Where did Beat poets rub shoulders with machine-gun toting gangsters? Con artists party with performance artists? Film directors ride elevators with directors of drug rings? Where else but New York’s outrageous Chelsea Hotel.
THIS AIN’T NO HOLIDAY INN: DOWN AND OUT IN THE CHELSEA HOTEL 1980-1995 is the insider’s book about the Chelsea Hotel, an icon in the history of American creativity. It covers the hotel’s “swan song” from 1980 to 1995, when the Chelsea was still a genuine, permissive paradise for bohemian artists – and hardened criminals.
Since 1883, New York’s Chelsea Hotel provided safe haven for countless cultural creatives. More than safe, the place was positively solicitous to its artists. Some have compared its atmosphere to that of an enormous, twelve-story artist’s colony – others to an insane asylum. It was also a “fall back” place for artists and Bohemians who were hitting the skids.

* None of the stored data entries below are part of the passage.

(** * ScorchCrawl: admission core, agent job engine and local scraper

  A shallow embedding of the TypeScript modules of the MCP server
    - rate-limiter    (ConcurrencyTracker, SlidingWindowRateLimiter, QuotaMonitor,
                       RateLimitGuard, findStaleJobs, envInt, buildErrorHook)
    - copilot-agent   (startAgent, runAgentJob, the stale-job reaper,
                       buildAgentConfig)
    - local-scraper   (detectSPASkeleton, localScrape, isLocalProxyEnabled)
    - the entry point (removeEmptyTopLevel, the tool scorch_scrape)
    - response utils  (mapError, truncateString, truncateAtBoundary, wordCount)
    - the Playwright service (the page semaphore of POST /scrape)
  followed by the properties of these definitions.

  Conventions.
    - A JavaScript string is its sequence of UTF-16 code units ([list N]);
      [.length] is [length].
    - Integral JavaScript numbers (counters, millisecond clocks) are [Z];
      percentages are [Q] (every finite double is a rational and doubles
      compare as rationals do).
    - [Date.now()] is an explicit argument [now].
    - A [Map<string, V>] is a [gmap (list N) V]. *)

From Stdlib Require Import ZArith QArith Qround String Ascii DecimalString Lia.
From Stdlib Require DecimalPos.
From stdpp Require Import gmap list.

Local Open Scope Z_scope.

(* ===================================================================== *)
(** * JavaScript strings *)
(* ===================================================================== *)

Module JsString.

Abbreviation jsstring := (list N).

(** An ASCII literal as a JavaScript string. *)
Fixpoint js (s : string) : jsstring :=
  match s with
  | EmptyString => []
  | String a r => N_of_ascii a :: js r
  end.

(** The double-quote character. *)
Definition dquote : jsstring := [34%N].

(** ECMAScript WhiteSpace and LineTerminator code units: what the regular
    expression class [\s] matches and what [String.prototype.trim] strips. *)
Definition isWhiteSpace (c : N) : bool :=
  ((9 <=? c) && (c <=? 13) || (c =? 32) || (c =? 160) || (c =? 5760)
   || (8192 <=? c) && (c <=? 8202) || (c =? 8232) || (c =? 8233)
   || (c =? 8239) || (c =? 8287) || (c =? 12288) || (c =? 65279))%N.

(** [s.replace(/\s+/g, ' ')]: every maximal run of white space becomes one
    space (a white-space unit followed by another one is dropped, the last
    unit of the run yields the space). *)
Fixpoint collapseWhiteSpace (s : jsstring) : jsstring :=
  match s with
  | [] => []
  | c :: r =>
      if isWhiteSpace c then
        match r with
        | c' :: _ => if isWhiteSpace c' then collapseWhiteSpace r
                     else 32%N :: collapseWhiteSpace r
        | [] => [32%N]
        end
      else c :: collapseWhiteSpace r
  end.

Fixpoint trimStart (s : jsstring) : jsstring :=
  match s with
  | [] => []
  | c :: r => if isWhiteSpace c then trimStart r else s
  end.

Definition trimEnd (s : jsstring) : jsstring := rev (trimStart (rev s)).

(** [s.trim()] *)
Definition trim (s : jsstring) : jsstring := trimEnd (trimStart s).

Definition eqb (a b : jsstring) : bool := bool_decide (a = b).

(** [s.startsWith(p)] *)
Fixpoint startsWith (p s : jsstring) : bool :=
  match p, s with
  | [], _ => true
  | _ :: _, [] => false
  | a :: p', b :: s' => (a =? b)%N && startsWith p' s'
  end.

(** [s.includes(p)] *)
Fixpoint includes (p s : jsstring) : bool :=
  startsWith p s ||
  match s with
  | [] => false
  | _ :: s' => includes p s'
  end.

(** [xs.join(sep)] *)
Fixpoint join (sep : jsstring) (xs : list jsstring) : jsstring :=
  match xs with
  | [] => []
  | [x] => x
  | x :: rest => x ++ sep ++ join sep rest
  end.

(** [String(n)] for an integral number (below 10^21 in absolute value,
    where JavaScript prints plain decimal digits). *)
Definition showInt (z : Z) : jsstring :=
  js (NilZero.string_of_int (Z.to_int z)).

(** The fractional digits of [r / 1000] for [0 <= r < 1000], without
    trailing zeros. *)
Definition fracDigits (r : Z) : jsstring :=
  let d1 := r / 100 in
  let d2 := (r / 10) mod 10 in
  let d3 := r mod 10 in
  if d3 =? 0 then
    if d2 =? 0 then showInt d1 else showInt d1 ++ showInt d2
  else showInt d1 ++ showInt d2 ++ showInt d3.

(** [String(ms / 1000)] for an integral [ms] (below 10^15 in absolute
    value): the shortest decimal that reads back as the same double is the
    exact quotient, with at most three fractional digits. *)
Definition showThousandths (ms : Z) : jsstring :=
  let a := Z.abs ms in
  let body :=
    if a mod 1000 =? 0 then showInt (a / 1000)
    else showInt (a / 1000) ++ js "." ++ fracDigits (a mod 1000) in
  if ms <? 0 then js "-" ++ body else body.

(** [x.toFixed(1)] for [|x| < 10^21]: the sign is split off, then [n] is
    the integer for which [n / 10 - x] is closest to zero, the larger one on
    a tie. *)
Definition toFixed1 (x : Q) : jsstring :=
  let neg := negb (Qle_bool 0 x) in
  let ax := if neg then Qopp x else x in
  let n := Qfloor (ax * (10 # 1) + (1 # 2)) in
  (if neg then js "-" else []) ++ showInt (n / 10) ++ js "." ++ showInt (n mod 10).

“Well,” they said, “I can always get a room at the Chelsea.”
Of course economy comes with a price. Low rent attracted not only starving artists and Bohemians but also the lowlifes, troublemakers, idlers, petty criminals, rebels, degenerates, drug dealers, pimps and their girls (or boys) and sundry Dick Tracy type characters who populated the hotel’s demimonde.